Agora, estão a tentar encontrar consolo no impacto que Mugdho teve no movimento de protesto.

"Graças a ele, as pessoas ganharam força para protestar", garante Snigdho. "Ele costumava sempre dizer: 'Um dia, vou deixar os meus pais orgulhosos'. Esse momento chegou".

Mugdho morreu dois dias depois de outro momento crucial dos protestos - a morte de Abu Sayed, de 25 anos, a 16 de julho, captada num vídeo que foi amplamente divulgado.

A Amnistia Internacional analisou os vídeos e acusou os polícias de dispararem deliberadamente contra Sayed com espingardas de calibre 12, num "ataque aparentemente intencional e não provocado" e condenou as autoridades pelo uso de "força ilegal".
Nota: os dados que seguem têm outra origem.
(* ===== verification/TableSync.v ===== *)
(** * Table synchronisation (src/internal/repo/tablesync.go, src/internal/sync/xdelete.go)

    Applications register tables whose rows travel between repositories: the
    definition is a row of [_sync_schema], the rows live in a table [x_<name>].
    A row is identified on the wire by a hash of its primary key; a row whose
    other columns are all NULL is a tombstone.

    Three classes state what lies outside: the conversions of the SQL driver and
    statements that are not of the expected shape ([Sql]), floating-point text
    ([Floats]), and package [encoding/json] ([Json]). *)
From S2P Require Import Prelude GoStrings Hash Blob Db.
From stdpp Require Import list gmap sets.

(** ** What the code relies on *)

Class Sql := {
  (** The stored form of a value bound to a column, by the column's affinity;
      [None] if the driver or the engine refuses it. *)
  sql_store : list ColumnDef → ColumnDef → value → option value;
  (** What scanning a stored value into an [any] gives. *)
  sql_scan : value → value;
  (** Equality of two stored values of a column. *)
  sql_equal : value → value → bool;
  (** Names that cannot be used as identifiers without quotes. *)
  sql_keyword : bytes → bool;
  (** What a statement does whose text is not one the model describes, because a
      name that was pasted into it is not a column of the table. *)
  sql_exec : db → bytes → list value → out db
}.

Class Floats := {
  fmt_float : Z → bytes;                  (* strconv.FormatFloat(f, 'f', -1, 64) *)
  parse_float : bytes → option Z;         (* strconv.ParseFloat *)
  float_of_int : Z → Z;                   (* float64(i) *)
  plain_float : Z → bool;                 (* neither NaN nor -0 *)
  int_of_float : Z → Z                    (* int64(f) *)
}.

Record TableDef := MkTableDef { td_Columns : list ColumnDef; td_Conflict : bytes }.

Class Json := {
  (** [dec.UseNumber(); dec.Decode(&row)]: an error, a nil map, or a map. *)
  json_row : bytes → option (option goMap);
  json_of_row : goMap → option bytes;
  json_def : bytes → option TableDef;
  json_of_def : TableDef → bytes;
  json_cols : bytes → option (list ColumnDef);
  json_of_cols : list ColumnDef → bytes
}.

Record TableInfo := MkTableInfo {
  ti_Name : bytes; ti_Def : TableDef; ti_MTime : Z; ti_CatHash : bytes; ti_HashTime : Z }.

(** ** Names *)

Definition reservedTables : list bytes :=
  [str "blob"; str "delta"; str "event"; str "mlink"; str "unversioned"].

Definition is_lower_ (c : byte) : bool :=
  ((97 <=? bval c) && (bval c <=? 122) || (bval c =? 95))%Z.
Definition is_digit (c : byte) : bool := ((48 <=? bval c) && (bval c <=? 57))%Z.

(** [^[a-z_][a-z0-9_]*$] *)
Definition validName (s : bytes) : bool :=
  match s with
  | c :: s => is_lower_ c && forallb (λ c, is_lower_ c || is_digit c) s
  | [] => false
  end.

Definition ValidateTableName (name : bytes) : out unit :=
  if bool_decide (name = []) then Fail (EInvalid name) else
  if negb (validName name) then Fail (EInvalid name) else
  if bool_decide (name ∈ reservedTables) then Fail (EInvalid name) else
  if HasPrefix name (str "x_") then Fail (EInvalid name) else Ret tt.

Definition ValidateColumnName (name : bytes) : out unit :=
  if bool_decide (name = []) then Fail (EInvalid name) else
  if negb (validName name) then Fail (EInvalid name) else Ret tt.

(** ** The registry *)

Definition EnsureSyncSchema (d : db) : db := on_schema (λ t, Some (default ∅ t)) d.

Definition to_lower (c : byte) : byte :=
  if ((65 <=? bval c) && (bval c <=? 90))%Z then byte_of (bval c + 32) else c.

(** [strings.ToLower], as far as it can give one of the four type names: the
    only other character that it maps to a letter of theirs is U+0130, the
    capital I with a dot, which becomes an "i". *)
Fixpoint lower_type (ty : bytes) : bytes :=
  match ty with
  | [] => []
  | xc4 :: xb0 :: ty' => "i"%byte :: lower_type ty'
  | c :: ty' => to_lower c :: lower_type ty'
  end.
A CN tentou contactar a polícia para comentar o assunto.

Ativistas culturais e membros da sociedade civil em confronto com a polícia durante uma marcha pelas vítimas mortas durante os recentes protestos estudantis a nível nacional, em Daca, Bangladesh, a 30 de julho de 2024 (Ahmed Salahuddin/NurPhoto/Getty Images)

As mortes chocantes de Sayed e Mugdho catapultaram a agitação de um protesto maioritariamente liderado por estudantes para a ordem do dia.

"Toda a gente estava nas ruas, pessoas de todas as raças, todas as religiões, todas as etnias, de todas as idades, profissionais, estudantes, crianças estavam nas estradas", descreve Porshia.

Entre as centenas de pessoas que terão morrido durante os confrontos das últimas semanas, a UNICEF afirma que pelo menos 32 eram crianças.

Numa pequena cabana feita de metal ondulado e lama no coração de Daca, os pais da vítima Mubarak, de 13 anos, ainda estão a tentar processar o que aconteceu ao seu filho.

A mãe, Fareeda Begum, balança-se para trás e para a frente, chorando enquanto vê os vídeos do TikTok de Mubarak no telemóvel - agora tudo o que lhe resta dele.

O mais novo de quatro irmãos e o único que ainda vivia em casa, Mubarak ajudava frequentemente os pais a tratar das vacas para que pudessem vender leite para sobreviver.

"Era um rapaz sorridente e feliz. Se lhe dessem trabalho, ele nunca diria que não, fá-lo-ia com um sorriso", lembra o pai, Mohammad Ramzan Ali, acrescentando que também podia ser "um pouco traquina".

Mubarak estava a brincar com os amigos no dia 19 de julho quando o curioso adolescente se afastou um pouco da sua casa no centro de Daca para ver os protestos.

Os pais só souberam que o filho tinha sido baleado quando receberam uma chamada do hospital.

Segurando nos braços a mulher, Fareeda, enquanto as lágrimas lhe corriam pela cara, Ali disse: "O meu filho foi martirizado por este movimento".

"Antes, eu não compreendia este protesto contra as quotas, porque não temos formação", afirma. "Mas mais tarde compreendi que este protesto não é apenas para os estudantes, é para todo o Bangladesh".

Esha Mitra, da CNN, contribuiu para a reportagem.